> [DATA TO EXAMINE]
Lemma setbit_testbit x y k :
  is_u8 x -> 0 <= y < 8 ->
  Z.testbit (setbit x y) k = Z.testbit x k || bool_decide (k = y).
Proof.
  intros Hx Hy. unfold setbit, u8.
  rewrite in_width_small by (apply lor_in_width, shl1_in_width; done).
  by rewrite Z.lor_spec, testbit_one_shl by lia.
Qed.

Lemma clrbit_testbit x y k :
  is_u8 x -> 0 <= y < 8 ->
  Z.testbit (clrbit x y) k = Z.testbit x k && negb (bool_decide (k = y)).
Proof.
  intros Hx Hy. unfold clrbit, u8. rewrite testbit_mod_pow2 by lia.
  destruct (decide (k < 0)); [by rewrite !Z.testbit_neg_r, andb_false_r by lia|].
  rewrite Z.land_spec, Z.lnot_spec, testbit_one_shl by lia.
  case_bool_decide; simpl; [done|].
  by rewrite (in_width_testbit 8 x) by (done || lia).
Qed.

(** ** Little-endian values *)
Lemma le_value_cons_testbit b l k :
  is_u8 b -> 0 <= k ->
  Z.testbit (le_value (b :: l)) k =
  if bool_decide (k < 8) then Z.testbit b k else Z.testbit (le_value l) (k - 8).
Proof.
  intros Hb Hk. cbn [le_value].
  assert (b + 2 ^ 8 * le_value l = Z.lor b (Z.shiftl (le_value l) 8)) as ->.
  { rewrite Z.shiftl_mul_pow2, (Z.mul_comm (le_value l)) by lia.
    symmetry. rewrite <- Z.lxor_lor; [symmetry; apply Z.add_nocarry_lxor|];
    (apply bits_ext; intros j ?; rewrite Z.land_spec, Z.bits_0;
     rewrite (Z.mul_comm (2 ^ 8)), <- Z.shiftl_mul_pow2, Z.shiftl_spec by lia;
     destruct (decide (j < 8));
     [rewrite (Z.testbit_neg_r _ (j - 8)) by lia; apply andb_false_r
     |by rewrite (in_width_testbit 8 b) by (done || lia)]). }
  rewrite Z.lor_spec, Z.shiftl_spec by lia. case_bool_decide.
  - by rewrite (Z.testbit_neg_r _ (k - 8)), orb_false_r by lia.
  - by rewrite (in_width_testbit 8 b) by (done || lia).
Qed.

Lemma le_value_testbit l k :
  Forall is_u8 l -> 0 <= k ->
  Z.testbit (le_value l) k = Z.testbit (nth (Z.to_nat (k / 8)) l 0) (k mod 8).
Proof.
  intros Hl. revert k. induction Hl as [|b l Hb _ IH]; intros k Hk.
  - cbn [le_value]. destruct (Z.to_nat (k / 8)); by rewrite !Z.bits_0.
  - rewrite le_value_cons_testbit by done. case_bool_decide.
    + by rewrite Z.div_small, Z.mod_small by lia.
    + rewrite IH by lia.
      assert (k / 8 = (k - 8) / 8 + 1) as ->.
      { rewrite <- Z.div_add by lia. f_equal; lia. }
      assert (k mod 8 = (k - 8) mod 8) as ->.
      { rewrite <- (Z.mod_add (k - 8) 1) by lia. f_equal; lia. }
      assert (0 <= (k - 8) / 8) by (apply Z.div_pos; lia).
      by rewrite Z2Nat.inj_add, Nat.add_comm by lia.
Qed.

> [ACTIVITY] Please repeat the material in full, keeping it exact.

> [REPLY]
Lemma setbit_testbit x y k :
  is_u8 x -> 0 <= y < 8 ->
  Z.testbit (setbit x y) k = Z.testbit x k || bool_decide (k = y).
Proof.
  intros Hx Hy. unfold setbit, u8.
  rewrite in_width_small by (apply lor_in_width, shl1_in_width; done).
  by rewrite Z.lor_spec, testbit_one_shl by lia.
Qed.

Lemma clrbit_testbit x y k :
  is_u8 x -> 0 <= y < 8 ->
  Z.testbit (clrbit x y) k = Z.testbit x k && negb (bool_decide (k = y)).
Proof.
  intros Hx Hy. unfold clrbit, u8. rewrite testbit_mod_pow2 by lia.
  destruct (decide (k < 0)); [by rewrite !Z.testbit_neg_r, andb_false_r by lia|].
  rewrite Z.land_spec, Z.lnot_spec, testbit_one_shl by lia.
  case_bool_decide; simpl; [done|].
  by rewrite (in_width_testbit 8 x) by (done || lia).
Qed.

(** ** Little-endian values *)
Lemma le_value_cons_testbit b l k :
  is_u8 b -> 0 <= k ->
  Z.testbit (le_value (b :: l)) k =
  if bool_decide (k < 8) then Z.testbit b k else Z.testbit (le_value l) (k - 8).
Proof.
  intros Hb Hk. cbn [le_value].
  assert (b + 2 ^ 8 * le_value l = Z.lor b (Z.shiftl (le_value l) 8)) as ->.
  { rewrite Z.shiftl_mul_pow2, (Z.mul_comm (le_value l)) by lia.
    symmetry. rewrite <- Z.lxor_lor; [symmetry; apply Z.add_nocarry_lxor|];
    (apply bits_ext; intros j ?; rewrite Z.land_spec, Z.bits_0;
     rewrite (Z.mul_comm (2 ^ 8)), <- Z.shiftl_mul_pow2, Z.shiftl_spec by lia;
     destruct (decide (j < 8));
     [rewrite (Z.testbit_neg_r _ (j - 8)) by lia; apply andb_false_r
     |by rewrite (in_width_testbit 8 b) by (done || lia)]). }
  rewrite Z.lor_spec, Z.shiftl_spec by lia. case_bool_decide.
  - by rewrite (Z.testbit_neg_r _ (k - 8)), orb_false_r by lia.
  - by rewrite (in_width_testbit 8 b) by (done || lia).
Qed.

Lemma le_value_testbit l k :
  Forall is_u8 l -> 0 <= k ->
  Z.testbit (le_value l) k = Z.testbit (nth (Z.to_nat (k / 8)) l 0) (k mod 8).
Proof.
  intros Hl. revert k. induction Hl as [|b l Hb _ IH]; intros k Hk.
  - cbn [le_value]. destruct (Z.to_nat (k / 8)); by rewrite !Z.bits_0.
  - rewrite le_value_cons_testbit by done. case_bool_decide.
    + by rewrite Z.div_small, Z.mod_small by lia.
    + rewrite IH by lia.
      assert (k / 8 = (k - 8) / 8 + 1) as ->.
      { rewrite <- Z.div_add by lia. f_equal; lia. }
      assert (k mod 8 = (k - 8) mod 8) as ->.
      { rewrite <- (Z.mod_add (k - 8) 1) by lia. f_equal; lia. }
      assert (0 <= (k - 8) / 8) by (apply Z.div_pos; lia).
      by rewrite Z2Nat.inj_add, Nat.add_comm by lia.
Qed.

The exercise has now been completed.